Wehrbeauftragter: Bundeswehr ist anfällig für Rechtsextremismus

Die Bundeswehr ist nach Einschätzung des Wehrbeauftragten Hans-Peter Bartels "strukturell anfälliger" für Rechtsextremismus als andere Bereiche der Gesellschaft. "Hierarchien, Waffen und Uniformen" zögen rechtsextremistische Bewerber an

Die Bundeswehr ist nach Einschätzung des Wehrbeauftragten Hans-Peter Bartels (SPD) "strukturell anfälliger" für Rechtsextremismus als andere Bereiche der Gesellschaft. "Hierarchien, Waffen und Uniformen" zögen manchen Bewerber an, den die Bundeswehr eigentlich nicht haben wolle, sagte Bartels der Zeitung "Welt am Sonntag". Deshalb würden ab Juli alle neuen Soldaten einer Sicherheitsprüfung unterzogen. "Damit können bereits auffällig gewordene Nazis oder Islamisten leichter herausgefischt werden", sagte Bartels.

Der Wehrbeauftragte des Bundestags äußerte sich zum Fall des mutmaßlich rechtsextremistischen Bundeswehr-Offiziers Franco A., der am Mittwoch unter dem Verdacht festgenommen worden war, einen fremdenfeindlichen Anschlag geplant zu haben. Er hatte sich laut Staatsanwaltschaft offensichtlich monatelang unter falschem Namen als syrischer Flüchtling ausgegeben. Dem Oberleutnant war vom Bundesamt für Migration und Flüchtlinge (Bamf) sogar sogenannter subsidiärer Schutz gewährt worden.

Eine rechtsextremistische Gesinnung "und Soldat sein schließen sich aus", stellte Bartels klar. Er warnte aber vor einem Generalverdacht gegen die Bundeswehr: "Die heutige Bundeswehr ist älter, professioneller, familienorientierter als etwa die einstige große Wehrpflicht-Armee mit ihren 500.000 Soldaten", sagte der Wehrbeauftragte. Sehr viele Soldaten hätten heute "die Familie als Lebensmittelpunkt, nicht den Kameradenkreis".

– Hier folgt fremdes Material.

(* ===== verification/VotesExamples.v ===== *)
(** * The theorems on votes, on concrete inputs

    Votes for the blocks of the small ledger of [LedgerExamples], signed by the
    stand-in for Ed25519 used there. *)
From Stdlib Require Import ZArith Lia List.
From stdpp Require Import prelude gmap.
From S2P Require Import Prelude Blake2b Numbers Streams Blocks Store Ledger StoreFacts LedgerInv LedgerQueries LedgerProcess LedgerRollback LedgerTheorems LedgerExamples Votes.

#[export] Instance toy_signing : Signing := {| sign_message := fun _ a h => toy_sign a h |}.

#[export] Instance insertion_order : Iteration := {| iteration := id; iteration_perm l := Permutation_refl l |}.

(** Account 5 has voted twice, the second vote is still in the cache. *)
Definition vote_5_1 : vote := vote_make 5 0 1 (Send send_1).
Definition vote_5_2 : vote := vote_make 5 0 2 (Open open_2).
Definition vote_5_3 : vote := vote_make 5 0 3 (Open open_2).
Definition vote_live : vote := vote_make live_account 0 1 (Send send_3).

Definition votes_seen : vote_store := VoteStore {[ 5 := vote_serialize vote_5_1 ]} {[ 5 := vote_5_2 ]}.

Lemma toy_sign_fits a h : fits 512 (toy_sign a h).
Proof. apply wrap_fits. lia. Qed.

Lemma toy_sign_valid a h : validate_message a h (toy_sign a h) = false.
Proof. cbn. by rewrite Z.eqb_refl. Qed.

Lemma made_vote_ok a q b : fits 64 q -> block_ok b -> fits 256 a -> vote_ok (vote_make a 0 q b).
Proof. intros. split_and!; try done. apply toy_sign_fits. Qed.

Lemma vote_5_ok q b : fits 64 q -> block_ok b -> vote_ok (vote_make 5 0 q b).
Proof. intros. apply made_vote_ok; [done..|]. unfold fits. lia. Qed.

Lemma send_1_ok : block_ok (Send send_1).
Proof. refine (bool_decide_unpack _ _). vm_compute. exact I. Qed.
Lemma open_2_ok : block_ok (Open open_2).
Proof. refine (bool_decide_unpack _ _). vm_compute. exact I. Qed.

Lemma votes_seen_ok : vote_store_ok votes_seen.
Proof.
  split; intros a x; cbn [vote_db vote_cache votes_seen]; intros [<- <-]%lookup_singleton_Some.
  - exists vote_5_1. split_and!; [apply vote_5_ok; [unfold fits; lia|exact send_1_ok]|reflexivity..].
  - split; [apply vote_5_ok; [unfold fits; lia|exact open_2_ok]|reflexivity].
Qed.

Lemma flush_keeps_votes_witness :
  vote_current (flush_votes votes_seen) 5 = vote_current votes_seen 5
  /\ vote_store_ok (flush_votes votes_seen).
Proof. apply (flush_keeps_votes votes_seen 5). exact votes_seen_ok. Defined.

Lemma vote_5_3_ok : vote_ok vote_5_3.
Proof. apply vote_5_ok; [unfold fits; lia|exact open_2_ok]. Qed.

Lemma vote_validate_exact_witness :
  exists c code r s', vote_current votes_seen 5 = Ok c
  /\ vote_validate vote_5_3 votes_seen = Ok ((code, r), s') /\ vote_store_ok s'
  /\ (code = vote_invalid <-> validate_message 5 (vote_hash vote_5_3) (v_signature vote_5_3) = true)
  /\ (code = vote_invalid -> s' = votes_seen)
  /\ (code <> vote_invalid -> vote_current s' 5 = Ok r
      /\ (code = vote_replay <-> exists w, c = Some w /\ 3 < v_sequence w)
      /\ (code = vote_replay -> r = c) /\ (code = vote_vote -> r = Some vote_5_3)).
Proof. apply (vote_validate_exact vote_5_3 votes_seen); [exact votes_seen_ok|exact vote_5_3_ok]. Defined.

(** The store after the third vote. *)
Definition votes_seen' : vote_store := VoteStore (vote_db votes_seen) (<[5 := vote_5_3]> (vote_cache votes_seen)).

Lemma accepted_over v c s :
  vote_cache s !! v_account v = Some c -> v_sequence c <= v_sequence v ->
  validate_message (v_account v) (vote_hash v) (v_signature v) = false ->
  vote_validate v s = Ok ((vote_vote, Some v), VoteStore (vote_db s) (<[v_account v := v]> (vote_cache s))).
Proof.
  intros Hc Hq Hv. unfold vote_validate. rewrite Hv. cbn [negb]. unfold vote_max.
  erewrite st_bind_ok.
  2:{ erewrite st_run_ok by (unfold vote_current; rewrite Hc; reflexivity).
      cbv beta iota zeta. rewrite (proj2 (Z.ltb_ge _ _)) by done. reflexivity. }
  reflexivity.
Qed.

Lemma made_vote_valid a q b :
  validate_message a (vote_hash (vote_make a 0 q b)) (v_signature (vote_make a 0 q b)) = false.
Proof.
  unfold vote_make. cbn [v_signature]. rewrite (vote_hash_unsigned q b a _ 0). apply toy_sign_valid.
Qed.

Lemma vote_5_3_accepted : vote_validate vote_5_3 votes_seen = Ok ((vote_vote, Some vote_5_3), votes_seen').
Proof. apply (accepted_over vote_5_3 vote_5_2 votes_seen); [reflexivity|cbn; lia|apply made_vote_valid]. Qed.

Lemma replayed_vote_accepted_witness :
  vote_validate vote_5_3 votes_seen' = Ok ((vote_vote, Some vote_5_3), votes_seen').
Proof.
  apply (replayed_vote_accepted vote_5_3 votes_seen votes_seen' (Some vote_5_3));
    [exact votes_seen_ok|exact vote_5_3_ok|exact vote_5_3_accepted].
Defined.

Lemma generated_vote_valid_witness :
  exists c v s', vote_current votes_seen 5 = Ok c /\ vote_generate 5 0 (Open open_2) votes_seen = Ok (v, s')
  /\ v_block v = Open open_2 /\ vote_current s' 5 = Ok (Some v)
  /\ (exists s'', vote_validate v s' = Ok ((vote_vote, Some v), s''))
  /\ (forall w, c = Some w -> v_sequence w < 2 ^ 64 - 1 -> v_sequence v = v_sequence w + 1).
Proof.
  apply (generated_vote_valid 5 0 (Open open_2) votes_seen);
    [exact votes_seen_ok|unfold fits; lia|exact open_2_ok|apply toy_sign_fits|apply toy_sign_valid].
Defined.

Die verteidigungspolitische Sprecherin der Linksfraktion, Christine Buchholz, kritisierte den Umgang der Bundeswehr mit Rechtsextremismus. "Es gibt ein unübersehbares Problem mit Rechtsextremismus in der Bundeswehr", sagte sie der "Welt am Sonntag". Allein im Jahr 2015 habe der Militärische Abschirmdienst 149 neue Verdachtsfälle behandelt. Daraus würden nicht ausreichend Konsequenzen gezogen, beklagte Buchholz. Rechtsradikale Taten würden oftmals als Taten Einzelner dargestellt, mögliche Verstrickungen in Netzwerke und Organisationen der extremen Rechten bagatellisiert.

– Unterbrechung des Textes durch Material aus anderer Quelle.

Lemma cancel_ok k p r :
  pool_ok k p -> exists k', pool_ok k' (cancel r p) /\ k <= k' <= k + 1.
Proof.
  intros Hp. unfold cancel.
  assert (Ha : Forall answer_ok (answers p ++ ((fun r => (r, None)) <$> filter (fun x => r_root x = r) (pending_work p)))).
  { apply Forall_app. split; [apply (po_answers _ _ Hp)|]. apply Forall_fmap, Forall_forall. done. }
  destruct (pending_work p) as [|front rest] eqn:Hq; cbn [filter list_filter] in *.
  { exists k. split; [|lia]. destruct Hp as [Ht Hth _]. split; [done| |done]. cbn.
    eapply Forall_impl; [exact Hth|]. intros t. by apply thread_ok_same. }
  destruct (Z.eqb_spec (r_root front) r) as [He|Hne].
  - exists (k + 1). split; [|lia]. apply raised_ok; [done|done|by rewrite Hq|done].
  - exists k. split; [|lia]. destruct Hp as [Ht Hth _]. split; [done| |done]. cbn [threads].
    eapply Forall_impl; [exact Hth|]. intros t Hok. apply (thread_ok_mono k k p); [done|lia| |].
    + intros _ x rest'. rewrite Hq. intros [= <- <-]. cbn. rewrite decide_True by done. by eexists.
    + intros ->. destruct Hok as [Hok _]. by rewrite Hq in Hok.
Qed.

Definition event_ok (e : event) : Prop := match e with Generate r _ => r <> 0 | _ => True end.

Lemma pool_step_ok k p e :
  pool_ok k p -> k < 2 ^ 32 - 1 -> event_ok e ->
  exists k' p', pool_step e p = Ok p' /\ pool_ok k' p' /\ k <= k' <= k + 1.
Proof.
  intros Hp Hlt He. destruct e as [r c|r| |i w|i]; cbn [pool_step].
  - unfold generate, is_zero. cbn in He. rewrite (proj2 (Z.eqb_neq r 0)) by done.
    destruct (opencl r) as [w|] eqn:Ho; exists k; eexists; (split_and!; [reflexivity| |lia..]).
    + destruct Hp as [Ht Hth Ha]. split; [done| |].
      * cbn. eapply Forall_impl; [exact Hth|]. intros t. by apply thread_ok_same.
      * cbn. apply Forall_app. split; [done|]. constructor; [|done]. by right.
    + apply (notified_ok k p); [done..| |apply (po_answers _ _ Hp)].
      intros x rest Hx. cbn. rewrite Hx. by eexists.
  - destruct (cancel_ok k p r Hp) as (k' & Hk' & ?). exists k'. eexists. split_and!; [reflexivity|done|lia..].
  - exists k. eexists. split_and!; [reflexivity| |lia..].
    apply (notified_ok k p); [done..| |apply (po_answers _ _ Hp)]. intros x rest Hx. cbn. by eexists.
  - by apply thread_step_ok.
  - exists k. eexists. split_and!; [reflexivity| |lia..]. destruct Hp as [Ht Hth Ha]. split; [done| |done].
    cbn. apply Forall_alter; [eapply Forall_impl; [exact Hth|]; intros t; by apply thread_ok_same|].
    intros t _ Hok. destruct t; cbn [wake]; [done|done| |done]. exact Hok.
Qed.

(** *** Requests are neither lost nor answered twice *)

Definition requested (e : event) : list request :=
  match e with Generate r c => [Request c r] | _ => [] end.
Definition cancelled (e : event) (r : Z) : Prop := e = Cancel r.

Der verteidigungspolitische Sprecher der Unionsfraktion, Henning Otte (CDU), will zunächst "die weiteren Hintergründe" im Fall Franco A. abwarten. Grundsätzlich sei jedoch klar, "dass bei der Bundeswehr konsequent gegen Extremismus vorgegangen wird", sagte Otte der "Welt am Sonntag".